As all of us in CDI know, specificity is our friend. That being said, coding rules recognize that
things in medicine are not always cut and dried, and that there is significant
fuzziness in everything we do. We don’t
always know what’s causing a problem, but we can make pretty good guesses. So the Rules of the Game allow a clinician to
use words like probably, likely, and possibly to describe what they think
underlies and clinical problem even if they don’t know for sure.
There’s a
little bit of hair to be split here, however.
(Not mine, in which case there’s a lot.)
My colleague Dr. Douglas Campbell notes that we really should not use
the word “possible.” His contention is
that you should have at least a 51% chance of being right before being certain
enough to code a clinical diagnosis as being present. So if “probably” and “most likely” suggests
that level of certainty, words like “possible” that suggests less than a 50%
chance of being right shouldn’t be used.
After all, anything is possible.
There’s a zero point zero zero zero zero zero zero zero one chance that
both Gal Gadot and Ed MacMahon will appear at my front door tomorrow with a
check from Publisher’s Clearinghouse.
(Even less so now that Ed’s dead.)
So how can you code with certainty anything that’s less than halfway
likely? Or, as Dr. Campbell put it:
“See that
three-day-old taco sitting on your desk? I’d possibly eat it, but I probably
wouldn’t.”
The clinical
term that always drove me nuts was “appreciate.” In medical school we were told that we
appreciated a heart murmur or some other physical finding. But did we really? According to definition, if you appreciate
something you “recognize the full worth of” or “are grateful for”
something. So who really appreciates a
murmur? I have heard a lot of heart
murmurs, but I have never appreciated one.
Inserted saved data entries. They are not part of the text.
#[export] Instance fields : Struct iso2_SessionSetupResType := fun r =>
  mk (ResponseCode r) (EVSEID r) (EVSETimeStamp r).

Definition init_iso2_SessionSetupResType (t : iso2_SessionSetupResType) : iso2_SessionSetupResType :=
  let t := put EVSETimeStamp (unused (EVSETimeStamp t)) t in
  t.

Definition encode_iso2_SessionSetupResType_step (m : iso2_SessionSetupResType) (grammar_id : Z) : M exi_bitstream_t (ctl Z) :=
  match grammar_id with
  | 300 =>
    exi_basetypes_encoder_nbit_uint 1 0;;
    enc_simple (exi_basetypes_encoder_nbit_uint 5 (u32 (ResponseCode m)));;
    ret (Goto 301)
  | 301 =>
    exi_basetypes_encoder_nbit_uint 1 0;;
    enc_string iso2_EVSEID_CHARACTER_SIZE (EVSEID m);;
    ret (Goto 302)
  | 302 =>
    if isUsed (EVSETimeStamp m) then
      exi_basetypes_encoder_nbit_uint 2 0;;
      enc_simple (exi_basetypes_encoder_integer_64 (content (EVSETimeStamp m)));;
      ret (Goto 3)
    else
      exi_basetypes_encoder_nbit_uint 2 1;; ret Done
  | 3 =>
    exi_basetypes_encoder_nbit_uint 1 0;; ret Done
  | _ => fail EXI_ERROR__UNKNOWN_GRAMMAR_ID
  end.

Definition encode_iso2_SessionSetupResType (m : iso2_SessionSetupResType) : M exi_bitstream_t unit :=
  run 5 (encode_iso2_SessionSetupResType_step m) 300.

Definition decode_iso2_SessionSetupResType_300 : M (exi_bitstream_t * iso2_SessionSetupResType) (ctl Z) :=
  let! eventCode := event 1 in
  match eventCode with
  | 0 => at_field ResponseCode (put ResponseCode) (dec_nbit 5 id);; ret (Goto 301)
  | _ => fail EXI_ERROR__UNKNOWN_EVENT_CODE
  end.

Definition decode_iso2_SessionSetupResType_301 : M (exi_bitstream_t * iso2_SessionSetupResType) (ctl Z) :=
  let! eventCode := event 1 in
  match eventCode with
  | 0 => at_field EVSEID (put EVSEID) (dec_string iso2_EVSEID_CHARACTER_SIZE);; ret (Goto 302)
  | _ => fail EXI_ERROR__UNKNOWN_EVENT_CODE
  end.

Definition decode_iso2_SessionSetupResType_302 : M (exi_bitstream_t * iso2_SessionSetupResType) (ctl Z) :=
  let! eventCode := event 2 in
  match eventCode with
  | 0 => at_field EVSETimeStamp (put EVSETimeStamp) (dec_optional decode_exi_type_integer64);; ret (Goto 3)
  | 1 => ret Done
  | _ => fail EXI_ERROR__UNKNOWN_EVENT_CODE
  end.

Definition decode_iso2_SessionSetupResType_3 : M (exi_bitstream_t * iso2_SessionSetupResType) (ctl Z) :=
  let! eventCode := event 1 in
  match eventCode with
  | 0 => ret Done
  | _ => fail EXI_ERROR__UNKNOWN_EVENT_CODE
  end.

Definition decode_iso2_SessionSetupResType_step (grammar_id : Z) : M (exi_bitstream_t * iso2_SessionSetupResType) (ctl Z) :=
  match grammar_id with
  | 300 => decode_iso2_SessionSetupResType_300
  | 301 => decode_iso2_SessionSetupResType_301
  | 302 => decode_iso2_SessionSetupResType_302
  | 3 => decode_iso2_SessionSetupResType_3
  | _ => fail EXI_ERROR__UNKNOWN_GRAMMAR_ID
  end.

Definition decode_iso2_SessionSetupResType : M (exi_bitstream_t * iso2_SessionSetupResType) unit :=
  assign init_iso2_SessionSetupResType;;
  run 5 decode_iso2_SessionSetupResType_step 300.

Definition ResponseCode_codec : Codec Z := enum_codec 5 ltac:(lia).
Definition EVSEID_codec : Codec chars_t := string_codec 38 ltac:(lia).

Definition valid (m : iso2_SessionSetupResType) : Prop :=
  is_valid ResponseCode_codec (ResponseCode m) /\
  is_valid EVSEID_codec (EVSEID m) /\
  opt_valid int64_codec (EVSETimeStamp m).

Definition shape (t : iso2_SessionSetupResType) : Prop :=
  is_shape ResponseCode_codec (ResponseCode t) /\
  is_shape EVSEID_codec (EVSEID t) /\
  opt_shape int64_codec (EVSETimeStamp t).

Definition agree (m t : iso2_SessionSetupResType) : Prop :=
  agrees ResponseCode_codec (ResponseCode m) (ResponseCode t) /\
  agrees EVSEID_codec (EVSEID m) (EVSEID t) /\
  opt_agree int64_codec (EVSETimeStamp m) (EVSETimeStamp t).

Definition ids : list Z := [300; 301; 302; 3].

(** The object while state number [s] of [ids] is next. *)
Definition progress (m : iso2_SessionSetupResType) (s : nat) (t : iso2_SessionSetupResType) : Prop :=
  field ResponseCode_codec (ResponseCode m) (0 <? s)%nat (ResponseCode t) /\
  field EVSEID_codec (EVSEID m) (1 <? s)%nat (EVSEID t) /\
  opt_field int64_codec (EVSETimeStamp m) (2 <? s)%nat (EVSETimeStamp t).

Lemma states_SessionSetupResType m : valid m ->
  Forall (fun g => True -> state_ok (encode_iso2_SessionSetupResType_step m) decode_iso2_SessionSetupResType_step ids (fun _ => True) (progress m) (agree m) g) ids.
Proof.
  intros Hm. split_hyps Hm. repeat apply Forall_cons_2; [..|apply Forall_nil_2]; intros Hr.
  - mandatory ResponseCode_codec ResponseCode (ResponseCode m) 1 0.
  - mandatory EVSEID_codec EVSEID (EVSEID m) 1 0.
  - case_used (EVSETimeStamp m). { optional int64_codec EVSETimeStamp (EVSETimeStamp m) 2 0. }
    state_done 2 1.
  - state_done 1 0.
Qed.

Lemma robust_SessionSetupResType : safe shape decode_iso2_SessionSetupResType (fun _ => shape).
Proof.
  apply (grammar_safe _ ids); [|by_elem|simpl; lia|by_copy].
  repeat apply Forall_cons_2; [..|apply Forall_nil_2]; safe_branches.
  all: first
    [ safe_mandatory_field ResponseCode_codec ResponseCode
    | safe_mandatory_field EVSEID_codec EVSEID
    | safe_optional_field int64_codec EVSETimeStamp ].
Qed.

#[export] Program Instance codec : Codec iso2_SessionSetupResType := {|
  encode := encode_iso2_SessionSetupResType;
  decode := decode_iso2_SessionSetupResType;
  Codec.valid := valid;
  Codec.shape := shape;
  Codec.agree := agree
|}.
Next Obligation.
  intros m Hm. apply (grammar_wire _ _ ids _ (progress m) _ _ _ _ _ _ (states_SessionSetupResType m Hm)); [by_elem|exact I|simpl; lia..|by_copy].
Qed.
Next Obligation. apply robust_SessionSetupResType. Qed.

Definition zeroed : iso2_SessionSetupResType :=
  mk 0 (zero_chars 38) (zero_opt 0).

Lemma zeroed_SessionSetupResType : is_shape codec zeroed.
Proof. change (shape zeroed). by_zeroed. Qed.

Lemma correct_SessionSetupResType : codec_correct encode_iso2_SessionSetupResType decode_iso2_SessionSetupResType valid shape agree.
Proof. exact (codec_is_correct codec). Qed.
#[global] Hint Resolve zeroed_SessionSetupResType : zeroed.
#[global] Hint Resolve correct_SessionSetupResType : correct.

End SessionSetupResType.

(** ** ServiceDiscoveryReqType *)

Module ServiceDiscoveryReqType.

Record iso2_ServiceDiscoveryReqType : Type := mk {
  ServiceScope : opt_t chars_t;
  ServiceCategory : opt_t Z
}.

#[export] Instance fields : Struct iso2_ServiceDiscoveryReqType := fun r =>
  mk (ServiceScope r) (ServiceCategory r).

Definition init_iso2_ServiceDiscoveryReqType (t : iso2_ServiceDiscoveryReqType) : iso2_ServiceDiscoveryReqType :=
  let t := put ServiceScope (unused (ServiceScope t)) t in
  let t := put ServiceCategory (unused (ServiceCategory t)) t in
  t.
I have never been so moved by the whoosh of some blood fighting its’ way
through a narrowed channel, nor by the splash of plasma thudding back into the
chamber from whence it came. I have yet
to recognize the full worth of a mid-systolic breeze, to completely and utterly
envelop myself in the moment. I have
never called my parents to relate the experience to them, have never pulled a
sweetheart aside and, in a tender moment, told her that while I have absorbed
the full value of the murmur it’s significance is nothing compared to my love
for her. Nor have I been uniformly
grateful for the opportunity to listen to a murmur, not for the career in
medicine, not even for the trust of the patient in permitting the intimacy of
the physical exam…no, I’m usually just trying to figure out what it is I’m
hearing because my cochlea have been poisoned by years of monitors with
alarms and bells and from listening to
Diane Rheim on NPR, and I’m also trying to figure how just how close I have to
be to hear anything if the patient is hygiene-challenged. We should not say we appreciate heart murmurs
unless we really mean it. We don’t. Just stop.
(Two, four,
six, eight, what do we appreciate?
Aortic Stenosis!” exclaims the Cardiac Cheerleader, pom-poms flying in
the Cath Lab.)
(Speaking of
things that drive me nuts, many of you are probably familiar with
voice-activated dictation programs such as DragonSpeak. One of the quirks of these programs is that
every clinician seems to have words they slur or accent or are otherwise
incomprehensible to the program. There
are two words of mine that seem to particularly vex the Dragon. The first is “hospitalist,” which the Dragon
keeps thinking is “hospice,” and given that a lot of patients admitted to the
hospitalist probably need hospice this may be therapeautic guidance. The other is cardiovascular, which every computer-aided
dictation program I’ve ever used seems to think is “testicular.” So there’s no telling how many female
patients in my career have had testicular exams which revealed a regular rate
and rhythm without murmur. Nuts.)
The
glamorous process of CDI chart review has added another term to my List of
Infamy. It’s the word “endorse.” Have you seen this in your shop? Apparently the new trend is to say that “the
patient endorses shortness of breath and a history of CHF” instead of saying
the patient has or said it. I have no
idea where this comes from, because when I look up the definition of “endorse”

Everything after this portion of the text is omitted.